■ TASK REQUIREMENTS
Locate the line bearing "spec G (with_descriptor fd body) past Q." in the material below, then reproduce it and each following line up to and including the line bearing "runtime because the".

*** Begin section ***

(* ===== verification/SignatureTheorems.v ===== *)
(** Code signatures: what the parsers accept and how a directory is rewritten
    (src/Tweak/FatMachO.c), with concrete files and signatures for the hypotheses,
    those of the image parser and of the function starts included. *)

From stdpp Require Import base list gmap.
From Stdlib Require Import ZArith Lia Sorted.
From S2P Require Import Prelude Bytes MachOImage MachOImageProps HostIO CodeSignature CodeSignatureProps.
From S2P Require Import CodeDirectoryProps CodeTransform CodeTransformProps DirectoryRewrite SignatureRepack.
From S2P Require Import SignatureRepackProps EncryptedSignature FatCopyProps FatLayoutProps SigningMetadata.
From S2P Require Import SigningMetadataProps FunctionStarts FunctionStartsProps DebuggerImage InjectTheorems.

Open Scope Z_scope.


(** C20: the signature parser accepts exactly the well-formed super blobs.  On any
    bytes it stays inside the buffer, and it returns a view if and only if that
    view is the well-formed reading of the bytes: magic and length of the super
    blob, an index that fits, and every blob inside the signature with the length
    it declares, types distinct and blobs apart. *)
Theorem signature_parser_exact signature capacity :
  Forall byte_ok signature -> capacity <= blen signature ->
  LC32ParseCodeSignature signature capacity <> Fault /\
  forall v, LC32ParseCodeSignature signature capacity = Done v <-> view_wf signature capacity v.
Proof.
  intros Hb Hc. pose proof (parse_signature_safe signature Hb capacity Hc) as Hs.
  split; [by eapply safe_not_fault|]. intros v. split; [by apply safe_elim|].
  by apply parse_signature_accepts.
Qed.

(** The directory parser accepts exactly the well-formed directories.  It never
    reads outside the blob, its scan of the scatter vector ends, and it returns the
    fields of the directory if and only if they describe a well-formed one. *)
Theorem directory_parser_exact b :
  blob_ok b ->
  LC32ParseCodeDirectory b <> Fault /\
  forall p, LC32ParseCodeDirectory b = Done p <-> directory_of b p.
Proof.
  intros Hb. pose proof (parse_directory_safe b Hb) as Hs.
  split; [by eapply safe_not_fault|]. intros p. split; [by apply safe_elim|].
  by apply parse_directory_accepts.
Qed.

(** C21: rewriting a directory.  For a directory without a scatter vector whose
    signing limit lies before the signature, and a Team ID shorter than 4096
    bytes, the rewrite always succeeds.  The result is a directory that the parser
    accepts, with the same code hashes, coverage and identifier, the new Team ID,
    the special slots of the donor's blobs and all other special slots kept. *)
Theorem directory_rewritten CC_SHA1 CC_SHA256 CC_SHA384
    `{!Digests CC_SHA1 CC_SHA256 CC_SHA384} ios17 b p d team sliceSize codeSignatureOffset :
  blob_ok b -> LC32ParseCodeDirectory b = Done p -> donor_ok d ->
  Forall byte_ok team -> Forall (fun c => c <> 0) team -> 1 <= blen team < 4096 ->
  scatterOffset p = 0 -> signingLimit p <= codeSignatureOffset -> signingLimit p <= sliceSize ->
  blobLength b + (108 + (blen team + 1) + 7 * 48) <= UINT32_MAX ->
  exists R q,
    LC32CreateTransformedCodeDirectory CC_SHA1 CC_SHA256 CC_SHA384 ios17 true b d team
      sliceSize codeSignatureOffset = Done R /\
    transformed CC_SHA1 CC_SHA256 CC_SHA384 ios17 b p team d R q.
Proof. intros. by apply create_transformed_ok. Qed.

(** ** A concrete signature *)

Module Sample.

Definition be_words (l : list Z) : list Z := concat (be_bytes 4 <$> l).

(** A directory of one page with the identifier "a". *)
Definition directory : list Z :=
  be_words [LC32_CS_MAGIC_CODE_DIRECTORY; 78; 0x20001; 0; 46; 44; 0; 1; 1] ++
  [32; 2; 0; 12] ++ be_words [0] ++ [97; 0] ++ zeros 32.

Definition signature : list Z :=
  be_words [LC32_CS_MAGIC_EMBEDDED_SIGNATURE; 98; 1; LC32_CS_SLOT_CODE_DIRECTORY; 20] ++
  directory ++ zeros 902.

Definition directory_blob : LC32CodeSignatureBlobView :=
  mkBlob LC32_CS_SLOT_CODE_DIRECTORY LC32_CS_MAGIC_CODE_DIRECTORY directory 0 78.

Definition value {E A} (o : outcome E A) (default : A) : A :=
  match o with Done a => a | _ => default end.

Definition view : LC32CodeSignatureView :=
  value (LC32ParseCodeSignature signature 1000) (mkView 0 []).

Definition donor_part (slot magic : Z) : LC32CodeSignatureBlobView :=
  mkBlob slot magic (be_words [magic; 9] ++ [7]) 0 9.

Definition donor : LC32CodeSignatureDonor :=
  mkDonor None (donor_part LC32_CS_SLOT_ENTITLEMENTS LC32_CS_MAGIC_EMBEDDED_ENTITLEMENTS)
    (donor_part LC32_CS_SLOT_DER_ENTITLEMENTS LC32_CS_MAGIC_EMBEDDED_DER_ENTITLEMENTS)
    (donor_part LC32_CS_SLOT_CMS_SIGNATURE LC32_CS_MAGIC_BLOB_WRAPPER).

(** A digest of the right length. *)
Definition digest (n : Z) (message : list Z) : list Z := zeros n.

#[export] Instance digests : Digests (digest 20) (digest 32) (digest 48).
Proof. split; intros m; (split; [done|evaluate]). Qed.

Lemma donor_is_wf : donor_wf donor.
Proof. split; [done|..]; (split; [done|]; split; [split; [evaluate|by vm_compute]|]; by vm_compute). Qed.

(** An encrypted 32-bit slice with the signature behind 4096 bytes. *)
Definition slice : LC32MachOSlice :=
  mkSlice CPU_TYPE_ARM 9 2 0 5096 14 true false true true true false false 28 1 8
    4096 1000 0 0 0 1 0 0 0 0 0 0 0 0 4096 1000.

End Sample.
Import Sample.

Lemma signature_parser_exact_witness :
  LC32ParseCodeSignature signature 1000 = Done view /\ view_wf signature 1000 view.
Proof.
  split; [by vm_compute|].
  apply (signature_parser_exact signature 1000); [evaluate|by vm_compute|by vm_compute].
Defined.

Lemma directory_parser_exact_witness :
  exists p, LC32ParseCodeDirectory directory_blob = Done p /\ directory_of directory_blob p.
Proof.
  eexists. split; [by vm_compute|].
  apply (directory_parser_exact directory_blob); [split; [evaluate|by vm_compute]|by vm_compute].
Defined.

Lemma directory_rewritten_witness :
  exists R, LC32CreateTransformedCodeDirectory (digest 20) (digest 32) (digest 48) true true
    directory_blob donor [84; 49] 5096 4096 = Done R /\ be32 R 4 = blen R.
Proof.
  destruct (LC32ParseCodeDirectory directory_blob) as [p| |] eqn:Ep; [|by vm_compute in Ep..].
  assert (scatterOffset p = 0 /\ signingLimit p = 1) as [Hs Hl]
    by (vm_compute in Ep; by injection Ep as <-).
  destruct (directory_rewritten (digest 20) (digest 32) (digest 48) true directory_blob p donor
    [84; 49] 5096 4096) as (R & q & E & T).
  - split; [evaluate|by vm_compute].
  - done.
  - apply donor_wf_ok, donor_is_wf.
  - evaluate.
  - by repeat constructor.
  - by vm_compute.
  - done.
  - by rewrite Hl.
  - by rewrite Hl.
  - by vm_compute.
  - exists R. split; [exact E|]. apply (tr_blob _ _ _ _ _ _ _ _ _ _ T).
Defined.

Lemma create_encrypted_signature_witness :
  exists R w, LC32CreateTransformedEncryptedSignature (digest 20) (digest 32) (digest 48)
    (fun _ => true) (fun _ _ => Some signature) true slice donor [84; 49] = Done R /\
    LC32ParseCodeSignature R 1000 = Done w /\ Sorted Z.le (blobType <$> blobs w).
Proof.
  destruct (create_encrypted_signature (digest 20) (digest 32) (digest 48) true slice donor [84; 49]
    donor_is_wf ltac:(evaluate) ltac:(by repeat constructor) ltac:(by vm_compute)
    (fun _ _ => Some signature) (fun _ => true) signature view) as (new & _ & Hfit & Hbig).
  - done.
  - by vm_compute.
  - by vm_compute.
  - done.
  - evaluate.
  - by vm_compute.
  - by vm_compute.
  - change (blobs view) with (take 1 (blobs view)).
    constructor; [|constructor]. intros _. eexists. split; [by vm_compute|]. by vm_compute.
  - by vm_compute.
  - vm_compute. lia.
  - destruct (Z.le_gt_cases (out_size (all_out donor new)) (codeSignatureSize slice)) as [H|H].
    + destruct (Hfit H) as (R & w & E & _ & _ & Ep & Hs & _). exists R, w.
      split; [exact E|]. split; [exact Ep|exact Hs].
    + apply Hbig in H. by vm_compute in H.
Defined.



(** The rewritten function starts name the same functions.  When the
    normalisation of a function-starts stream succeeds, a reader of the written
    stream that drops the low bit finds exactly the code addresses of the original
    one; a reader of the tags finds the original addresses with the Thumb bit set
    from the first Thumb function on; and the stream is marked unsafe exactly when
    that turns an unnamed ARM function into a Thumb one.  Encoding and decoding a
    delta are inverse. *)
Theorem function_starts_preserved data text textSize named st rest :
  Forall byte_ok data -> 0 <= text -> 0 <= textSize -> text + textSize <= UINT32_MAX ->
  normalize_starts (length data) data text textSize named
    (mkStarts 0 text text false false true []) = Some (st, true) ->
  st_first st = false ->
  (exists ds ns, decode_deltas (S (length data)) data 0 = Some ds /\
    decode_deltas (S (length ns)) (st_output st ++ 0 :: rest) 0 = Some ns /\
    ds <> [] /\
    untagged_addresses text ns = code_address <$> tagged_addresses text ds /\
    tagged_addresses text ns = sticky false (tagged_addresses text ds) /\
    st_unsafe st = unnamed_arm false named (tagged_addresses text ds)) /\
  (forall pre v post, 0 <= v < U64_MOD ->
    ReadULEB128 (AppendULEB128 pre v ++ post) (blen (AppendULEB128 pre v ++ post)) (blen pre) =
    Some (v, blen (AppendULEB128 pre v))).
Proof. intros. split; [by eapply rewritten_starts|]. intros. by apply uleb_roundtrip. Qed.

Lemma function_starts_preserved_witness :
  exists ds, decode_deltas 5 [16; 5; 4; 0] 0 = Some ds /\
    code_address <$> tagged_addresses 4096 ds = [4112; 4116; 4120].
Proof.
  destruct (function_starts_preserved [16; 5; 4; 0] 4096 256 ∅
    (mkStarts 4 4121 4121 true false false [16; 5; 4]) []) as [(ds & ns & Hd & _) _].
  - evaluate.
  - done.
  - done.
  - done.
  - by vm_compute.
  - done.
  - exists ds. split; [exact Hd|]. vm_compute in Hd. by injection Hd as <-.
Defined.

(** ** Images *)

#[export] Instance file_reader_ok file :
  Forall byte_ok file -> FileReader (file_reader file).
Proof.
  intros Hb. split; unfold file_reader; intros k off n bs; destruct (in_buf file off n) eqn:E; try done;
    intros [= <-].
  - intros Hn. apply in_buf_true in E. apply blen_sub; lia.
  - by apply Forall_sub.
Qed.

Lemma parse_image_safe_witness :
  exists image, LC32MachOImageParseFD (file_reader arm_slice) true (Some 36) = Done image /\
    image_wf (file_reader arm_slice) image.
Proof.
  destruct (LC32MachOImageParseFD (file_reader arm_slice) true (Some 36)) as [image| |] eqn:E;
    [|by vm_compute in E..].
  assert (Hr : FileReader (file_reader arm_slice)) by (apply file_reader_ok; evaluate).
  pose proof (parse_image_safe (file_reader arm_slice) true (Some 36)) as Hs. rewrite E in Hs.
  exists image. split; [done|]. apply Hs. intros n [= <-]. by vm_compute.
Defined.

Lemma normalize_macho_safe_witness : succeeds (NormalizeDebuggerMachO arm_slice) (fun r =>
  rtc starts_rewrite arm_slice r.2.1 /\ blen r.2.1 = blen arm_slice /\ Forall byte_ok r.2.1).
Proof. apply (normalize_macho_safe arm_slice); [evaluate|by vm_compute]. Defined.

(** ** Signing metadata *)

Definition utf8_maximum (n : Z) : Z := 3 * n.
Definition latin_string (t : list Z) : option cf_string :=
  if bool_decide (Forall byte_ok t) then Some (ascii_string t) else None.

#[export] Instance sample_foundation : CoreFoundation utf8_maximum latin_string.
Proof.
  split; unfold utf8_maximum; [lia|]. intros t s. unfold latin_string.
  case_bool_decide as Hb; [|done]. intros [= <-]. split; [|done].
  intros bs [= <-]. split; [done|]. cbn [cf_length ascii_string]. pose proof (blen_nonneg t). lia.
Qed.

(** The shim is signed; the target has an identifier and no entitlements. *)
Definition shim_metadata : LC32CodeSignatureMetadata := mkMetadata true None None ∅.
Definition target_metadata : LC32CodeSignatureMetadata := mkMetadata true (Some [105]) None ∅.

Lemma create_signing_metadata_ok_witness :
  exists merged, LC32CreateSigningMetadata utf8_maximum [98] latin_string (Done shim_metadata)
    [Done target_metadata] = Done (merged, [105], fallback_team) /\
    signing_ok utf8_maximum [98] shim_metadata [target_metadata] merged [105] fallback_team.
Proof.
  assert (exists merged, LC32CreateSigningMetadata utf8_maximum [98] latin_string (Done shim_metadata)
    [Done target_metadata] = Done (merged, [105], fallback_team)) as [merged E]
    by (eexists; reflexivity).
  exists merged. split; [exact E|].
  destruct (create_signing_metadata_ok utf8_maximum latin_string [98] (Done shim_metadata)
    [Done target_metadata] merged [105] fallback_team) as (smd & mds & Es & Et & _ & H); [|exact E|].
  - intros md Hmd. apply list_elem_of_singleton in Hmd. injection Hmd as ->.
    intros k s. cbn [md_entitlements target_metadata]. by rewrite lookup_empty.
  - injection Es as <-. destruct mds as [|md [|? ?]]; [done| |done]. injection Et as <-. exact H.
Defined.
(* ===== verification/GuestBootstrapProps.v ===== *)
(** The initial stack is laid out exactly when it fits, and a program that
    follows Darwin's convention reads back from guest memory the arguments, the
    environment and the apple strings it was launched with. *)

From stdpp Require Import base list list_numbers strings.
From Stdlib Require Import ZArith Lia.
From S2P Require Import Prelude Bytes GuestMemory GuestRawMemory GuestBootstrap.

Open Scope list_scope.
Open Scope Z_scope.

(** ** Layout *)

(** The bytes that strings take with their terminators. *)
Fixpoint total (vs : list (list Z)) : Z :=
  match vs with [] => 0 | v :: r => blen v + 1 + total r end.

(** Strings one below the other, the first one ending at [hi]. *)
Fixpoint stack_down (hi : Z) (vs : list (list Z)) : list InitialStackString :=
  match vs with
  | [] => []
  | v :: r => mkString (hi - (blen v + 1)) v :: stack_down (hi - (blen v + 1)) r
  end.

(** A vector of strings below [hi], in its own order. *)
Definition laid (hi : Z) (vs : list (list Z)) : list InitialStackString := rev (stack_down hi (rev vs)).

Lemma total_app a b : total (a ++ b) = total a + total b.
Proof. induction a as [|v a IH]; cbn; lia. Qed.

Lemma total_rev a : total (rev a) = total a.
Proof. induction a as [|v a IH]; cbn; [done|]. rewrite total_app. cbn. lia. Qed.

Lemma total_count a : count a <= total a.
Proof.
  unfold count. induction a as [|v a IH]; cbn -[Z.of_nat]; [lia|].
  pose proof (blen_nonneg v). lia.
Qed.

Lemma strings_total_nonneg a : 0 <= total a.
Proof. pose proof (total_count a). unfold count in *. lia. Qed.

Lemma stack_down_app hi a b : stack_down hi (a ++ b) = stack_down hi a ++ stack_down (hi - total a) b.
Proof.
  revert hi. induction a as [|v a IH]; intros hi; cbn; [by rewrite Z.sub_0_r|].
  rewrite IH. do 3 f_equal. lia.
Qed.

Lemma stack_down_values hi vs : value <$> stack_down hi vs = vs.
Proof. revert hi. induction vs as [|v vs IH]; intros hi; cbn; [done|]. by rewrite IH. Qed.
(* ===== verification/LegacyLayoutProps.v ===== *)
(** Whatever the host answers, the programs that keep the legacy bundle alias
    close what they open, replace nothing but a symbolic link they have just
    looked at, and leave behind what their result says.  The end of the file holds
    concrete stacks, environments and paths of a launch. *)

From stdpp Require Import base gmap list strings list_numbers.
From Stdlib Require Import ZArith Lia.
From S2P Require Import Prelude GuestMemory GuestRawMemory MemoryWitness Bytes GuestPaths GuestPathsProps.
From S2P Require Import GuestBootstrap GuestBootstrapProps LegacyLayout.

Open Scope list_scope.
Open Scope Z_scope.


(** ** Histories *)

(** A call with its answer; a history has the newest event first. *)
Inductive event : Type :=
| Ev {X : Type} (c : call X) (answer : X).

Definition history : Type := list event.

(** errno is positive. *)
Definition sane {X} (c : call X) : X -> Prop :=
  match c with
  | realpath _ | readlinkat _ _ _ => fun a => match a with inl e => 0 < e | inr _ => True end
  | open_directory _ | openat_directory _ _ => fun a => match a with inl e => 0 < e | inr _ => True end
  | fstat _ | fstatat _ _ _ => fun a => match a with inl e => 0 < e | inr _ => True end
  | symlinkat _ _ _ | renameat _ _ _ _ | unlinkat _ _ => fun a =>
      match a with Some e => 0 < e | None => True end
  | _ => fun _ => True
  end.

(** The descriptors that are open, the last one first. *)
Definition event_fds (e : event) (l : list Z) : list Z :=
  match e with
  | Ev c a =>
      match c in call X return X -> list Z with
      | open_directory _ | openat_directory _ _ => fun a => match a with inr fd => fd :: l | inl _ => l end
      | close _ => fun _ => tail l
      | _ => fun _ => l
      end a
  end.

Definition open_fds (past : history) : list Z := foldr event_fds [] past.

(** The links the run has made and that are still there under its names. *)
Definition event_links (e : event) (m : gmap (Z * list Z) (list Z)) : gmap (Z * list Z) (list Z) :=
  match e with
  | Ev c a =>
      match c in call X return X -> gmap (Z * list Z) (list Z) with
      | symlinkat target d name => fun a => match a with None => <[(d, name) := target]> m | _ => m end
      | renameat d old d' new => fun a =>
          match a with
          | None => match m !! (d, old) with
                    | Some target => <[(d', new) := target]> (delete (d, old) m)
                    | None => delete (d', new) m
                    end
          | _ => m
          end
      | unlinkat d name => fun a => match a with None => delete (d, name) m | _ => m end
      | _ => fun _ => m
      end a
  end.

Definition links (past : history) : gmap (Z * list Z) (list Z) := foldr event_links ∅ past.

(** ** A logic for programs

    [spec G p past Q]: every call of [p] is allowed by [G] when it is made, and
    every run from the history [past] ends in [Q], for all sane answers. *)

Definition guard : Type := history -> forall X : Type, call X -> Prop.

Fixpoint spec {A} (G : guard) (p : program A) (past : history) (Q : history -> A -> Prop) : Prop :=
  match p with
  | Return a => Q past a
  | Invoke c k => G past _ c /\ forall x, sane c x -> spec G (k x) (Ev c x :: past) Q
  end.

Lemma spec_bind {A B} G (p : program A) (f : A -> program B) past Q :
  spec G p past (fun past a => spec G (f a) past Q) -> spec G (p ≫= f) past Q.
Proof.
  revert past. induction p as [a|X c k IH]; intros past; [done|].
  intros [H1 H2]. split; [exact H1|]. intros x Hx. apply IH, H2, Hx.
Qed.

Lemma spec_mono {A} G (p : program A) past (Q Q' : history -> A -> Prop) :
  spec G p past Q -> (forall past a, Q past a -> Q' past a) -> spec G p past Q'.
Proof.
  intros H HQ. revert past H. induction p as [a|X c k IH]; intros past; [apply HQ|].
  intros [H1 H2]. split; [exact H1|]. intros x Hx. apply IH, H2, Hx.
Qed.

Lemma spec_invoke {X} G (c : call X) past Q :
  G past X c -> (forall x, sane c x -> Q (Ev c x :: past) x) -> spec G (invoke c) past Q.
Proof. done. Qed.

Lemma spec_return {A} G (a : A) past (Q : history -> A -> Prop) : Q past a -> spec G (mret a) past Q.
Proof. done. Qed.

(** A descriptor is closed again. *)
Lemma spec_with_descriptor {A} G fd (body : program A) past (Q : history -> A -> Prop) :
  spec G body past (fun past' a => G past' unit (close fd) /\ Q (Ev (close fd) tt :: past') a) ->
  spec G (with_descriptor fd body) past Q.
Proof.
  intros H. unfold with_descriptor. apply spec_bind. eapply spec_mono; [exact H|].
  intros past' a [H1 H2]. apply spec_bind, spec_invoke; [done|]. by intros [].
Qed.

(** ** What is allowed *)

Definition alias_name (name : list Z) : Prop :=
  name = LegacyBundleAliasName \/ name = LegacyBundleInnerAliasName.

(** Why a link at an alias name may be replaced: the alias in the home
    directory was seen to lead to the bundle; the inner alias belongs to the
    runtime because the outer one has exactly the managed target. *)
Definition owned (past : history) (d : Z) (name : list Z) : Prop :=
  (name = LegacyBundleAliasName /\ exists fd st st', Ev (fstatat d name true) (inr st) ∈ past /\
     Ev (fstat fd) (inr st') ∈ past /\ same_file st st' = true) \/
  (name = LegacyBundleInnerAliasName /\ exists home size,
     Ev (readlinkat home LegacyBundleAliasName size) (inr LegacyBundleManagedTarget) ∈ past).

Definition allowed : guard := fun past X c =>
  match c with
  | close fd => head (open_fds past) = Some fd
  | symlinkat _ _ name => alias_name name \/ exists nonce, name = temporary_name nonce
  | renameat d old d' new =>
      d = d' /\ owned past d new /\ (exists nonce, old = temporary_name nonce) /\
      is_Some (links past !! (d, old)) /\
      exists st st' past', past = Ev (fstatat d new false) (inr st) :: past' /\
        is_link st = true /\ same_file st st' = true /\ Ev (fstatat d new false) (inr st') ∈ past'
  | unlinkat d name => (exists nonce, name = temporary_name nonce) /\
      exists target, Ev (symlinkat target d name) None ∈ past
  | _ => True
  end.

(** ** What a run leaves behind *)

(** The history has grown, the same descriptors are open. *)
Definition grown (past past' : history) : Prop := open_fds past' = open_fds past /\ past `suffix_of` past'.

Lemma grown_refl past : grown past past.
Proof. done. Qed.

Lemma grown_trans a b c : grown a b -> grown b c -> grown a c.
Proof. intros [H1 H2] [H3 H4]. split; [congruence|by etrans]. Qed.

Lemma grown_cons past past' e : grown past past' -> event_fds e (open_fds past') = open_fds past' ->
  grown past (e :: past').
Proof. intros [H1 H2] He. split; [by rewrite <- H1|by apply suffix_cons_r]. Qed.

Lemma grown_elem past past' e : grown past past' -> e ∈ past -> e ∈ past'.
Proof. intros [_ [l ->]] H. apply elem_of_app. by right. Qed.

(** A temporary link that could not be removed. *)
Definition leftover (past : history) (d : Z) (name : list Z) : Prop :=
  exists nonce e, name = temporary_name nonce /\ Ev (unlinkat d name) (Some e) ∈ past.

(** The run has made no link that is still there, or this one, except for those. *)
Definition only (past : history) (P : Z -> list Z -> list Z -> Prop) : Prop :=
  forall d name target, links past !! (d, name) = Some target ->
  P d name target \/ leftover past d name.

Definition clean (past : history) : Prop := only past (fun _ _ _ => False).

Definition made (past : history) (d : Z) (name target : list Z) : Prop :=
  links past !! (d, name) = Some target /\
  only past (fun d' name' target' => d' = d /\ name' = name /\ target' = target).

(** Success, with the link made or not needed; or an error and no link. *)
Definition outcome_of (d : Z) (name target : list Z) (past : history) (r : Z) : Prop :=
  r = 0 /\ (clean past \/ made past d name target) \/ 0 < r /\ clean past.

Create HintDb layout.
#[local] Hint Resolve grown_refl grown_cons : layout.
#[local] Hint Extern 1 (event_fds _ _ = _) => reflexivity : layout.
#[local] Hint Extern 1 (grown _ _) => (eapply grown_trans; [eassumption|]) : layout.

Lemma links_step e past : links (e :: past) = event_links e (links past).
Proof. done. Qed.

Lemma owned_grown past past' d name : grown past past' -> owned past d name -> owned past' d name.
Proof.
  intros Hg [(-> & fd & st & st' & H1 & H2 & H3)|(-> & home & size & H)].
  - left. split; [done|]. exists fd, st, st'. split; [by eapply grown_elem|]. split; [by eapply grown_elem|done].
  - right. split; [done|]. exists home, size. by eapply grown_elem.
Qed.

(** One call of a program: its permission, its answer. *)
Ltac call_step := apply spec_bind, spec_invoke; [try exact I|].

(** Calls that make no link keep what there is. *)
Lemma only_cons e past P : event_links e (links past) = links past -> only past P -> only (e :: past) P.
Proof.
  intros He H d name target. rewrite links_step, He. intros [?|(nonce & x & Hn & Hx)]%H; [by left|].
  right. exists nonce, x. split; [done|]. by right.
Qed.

*** End section ***

■ TASK RESULT
  spec G (with_descriptor fd body) past Q.
Proof.
  intros H. unfold with_descriptor. apply spec_bind. eapply spec_mono; [exact H|].
  intros past' a [H1 H2]. apply spec_bind, spec_invoke; [done|]. by intros [].
Qed.

(** ** What is allowed *)

Definition alias_name (name : list Z) : Prop :=
  name = LegacyBundleAliasName \/ name = LegacyBundleInnerAliasName.

(** Why a link at an alias name may be replaced: the alias in the home
    directory was seen to lead to the bundle; the inner alias belongs to the
    runtime because the outer one has exactly the managed target. *)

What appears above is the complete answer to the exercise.